Nach gut zwei Stunden auf dem Rad stoße ich auf Gayle, John und Gabu die ich vor zwei Tagen ih Bukhara aufbrechen gesehen habe. Eigentlich wollten sie die Hauptstraße meiden und auf kleinen Nebenstraßen nach Samarkand raadeln, doch irgendwie hat es sie dann doch auf die Hauptstraße verschlagen. Vom Verkehr her spricht aber auch nichts dagegen, hier zu radeln. Wir fahren ein paar Kilometer gemeinsam, dann trenne ich mich wieder von ihnen und mache mich auf, noch heute in Samarkand einzutreffen.
Die Straßenverhältnisse sind teilweise mal wieder sehr schlecht. Obwohl es die Hauptverbindung in Richtung Tashkent ist, säumen hunderte Schlaglöcher den Weg. Streckenweise ist die Straße von Baumwolle bedeckt, die ein paar Laster zuvor verloren hatten. Wieviel sie von ihrer Fracht in Tashkent abliefern, wenn sie so weiterfahren ist nicht sicher…

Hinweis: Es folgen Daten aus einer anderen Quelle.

Definition validateAction (a : Action) : result Action :=
  let a := setType a (Strings.TrimSpace (Strings.ToLower (Action_Type a))) in
  let ty := Action_Type a in
  if ty =? "" then Err "missing type"
  else if ty =? "tmux" then
    match Action_Tmux a with
    | None => Err "tmux action missing tmux{}"
    | Some t =>
        let name := Strings.TrimSpace (Tmux_Name t) in
        if name =? "" then Err "tmux.name is required"
        else Ok (setTmux a {| Tmux_Name := name; Tmux_Args := Tmux_Args t |})
    end
  else if ty =? "run" then
    match Action_Run a with
    | None => Err "run action missing run{}"
    | Some r =>
        let prog := Strings.TrimSpace (Run_Program r) in
        if prog =? "" then Err "run.program is required"
        else Ok (setRun a {| Run_Program := prog; Run_Args := Run_Args r;
                             Run_Enter := Run_Enter r |})
    end
  else if ty =? "send_keys" then
    match Action_SendKeys a with
    | None => Err "send_keys action missing send_keys{}"
    | Some k =>
        match SendKeys_Keys k with
        | [] => Err "send_keys.keys is required"
        | _ => Ok a
        end
    end
  else if ty =? "shell" then
    match Action_Shell a with
    | None => Err "shell action missing shell{}"
    | Some sh =>
        let cmd := Strings.TrimSpace (Shell_Cmd sh) in
        if cmd =? "" then Err "shell.cmd is required"
        else Ok (setShell a {| Shell_Cmd := cmd; Shell_Shell := Shell_Shell sh |})
    end
  else if ty =? "sleep" then
    match Action_Sleep a with
    | None => Err "sleep action missing sleep{}"
    | Some sl =>
        if (Sleep_Milliseconds sl <? 0)%Z then Err "sleep.ms must be >= 0" else Ok a
    end
  else if ty =? "watch" then
    match Action_Watch a with
    | None => Err "watch action missing watch{}"
    | Some w =>
        if (Watch_IntervalSeconds w <? 0)%Z then Err "watch.interval_s must be >= 0"
        else
          let cmd := Strings.TrimSpace (Watch_Command w) in
          if cmd =? "" then Err "watch.command is required"
          else Ok (setWatch a {| Watch_IntervalSeconds := Watch_IntervalSeconds w;
                                 Watch_Command := cmd |})
    end
  else if ty =? "wait_for_prompt" then
    match Action_WaitForPrompt a with
    | None => Err "wait_for_prompt action missing wait_for_prompt{}"
    | Some w =>
        if (Wait_TimeoutMS w <? 0)%Z then Err "wait_for_prompt.timeout_ms must be >= 0"
        else if (Wait_MinQuietMS w <? 0)%Z then Err "wait_for_prompt.min_quiet_ms must be >= 0"
        else if (Wait_SettleMS w <? 0)%Z then Err "wait_for_prompt.settle_ms must be >= 0"
        else if (Wait_MaxLines w <? 0)%Z then Err "wait_for_prompt.max_lines must be >= 0"
        else Ok (setWaitForPrompt a
                   {| Wait_TimeoutMS := Wait_TimeoutMS w; Wait_MinQuietMS := Wait_MinQuietMS w;
                      Wait_SettleMS := Wait_SettleMS w;
                      Wait_PromptRegex := Strings.TrimSpace (Wait_PromptRegex w);
                      Wait_MaxLines := Wait_MaxLines w |})
    end
  else if ty =? "ssh_manager_connect" then
    match Action_SshManagerConnect a with
    | None => Err "ssh_manager_connect action missing ssh_manager_connect{}"
    | Some c =>
        let host := Strings.TrimSpace (Ssh_Host c) in
        if host =? "" then Err "ssh_manager_connect.host is required"
        else
          let user := Strings.TrimSpace (Ssh_User c) in
          if (Ssh_Port c <? 0)%Z then Err "ssh_manager_connect.port must be >= 0"
          else
            let mode := Strings.TrimSpace (Strings.ToLower (Ssh_LoginMode c)) in
            let mode := if mode =? "" then "askpass" else mode in
            if negb ((mode =? "askpass") || (mode =? "manual") || (mode =? "key"))
            then Err "ssh_manager_connect.login_mode must be askpass|manual|key"
            else if (Ssh_ConnectTimeoutMS c <? 0)%Z
            then Err "ssh_manager_connect.connect_timeout_ms must be >= 0"
            else Ok (setSshManagerConnect a
                       {| Ssh_Host := host; Ssh_User := user; Ssh_Port := Ssh_Port c;
                          Ssh_LoginMode := mode;
                          Ssh_ConnectTimeoutMS := Ssh_ConnectTimeoutMS c |})
    end
  else Err "unknown action type".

Die Hitze schlägt heute mal wieder ordentlich zu. Zwar spenden viele Bäume am Straßenrand kurzzeitig Schatten, doch dafür ist die Luft auch ziemlich schwül. Sämtliche Felder neben der Straße werden über groß angelegte Kanalsysteme bewässert. In den Kanälen sieht man jetzt immer wieder Burschen beim Baden. Es liegt richtiger Sommerduft in der Luft, der mich an die wenigen Hochsommertage in Deutschland erinnert. Jetzt haben wir aber erst Anfang Mai…
Mein Wasserverbrauch erreicht heute mit gut neun Litern mal wieder das Niveau von Turkmenistan. Dafür brauen sich am Horizont ein paar Abkühlung versprechende Regenwolken zusammen.
Um kurz nach Fünf rolle ich in Samarkand ein. Auf der Suche nach dem B&B, das mit Gayle und John empfohlen hatten irre ich ein wenig durch die Stadt und plötzlich stehe ich vor einem Hotel, in dem die Motorradgruppe, die ich bereits aus Bukhara kenne, residiert. Adam besteht darauf, dass ich bei ihnen im Hotel bleibe und arrangiert für mich ein günstiges Zimmer. Nachdem er fließend Usbekisch spricht, drückt er den Preis von 20 auf 10 Dollar… Bei den Motorradjungs hat die Tatsache, dass ich dieselbe Strecke wie sie per Fahrrad zurücklege ziemlich Eindruck hinterlassen und so werde ich am Abend sogar noch zum Essen eingeladen.
Der Vorstellung von zwei Ruhetagen kann ich nun immer mehr abgewinnen. Noch ein bisschen Erholung kann nicht schaden, bevor es wieder in die Berge geht.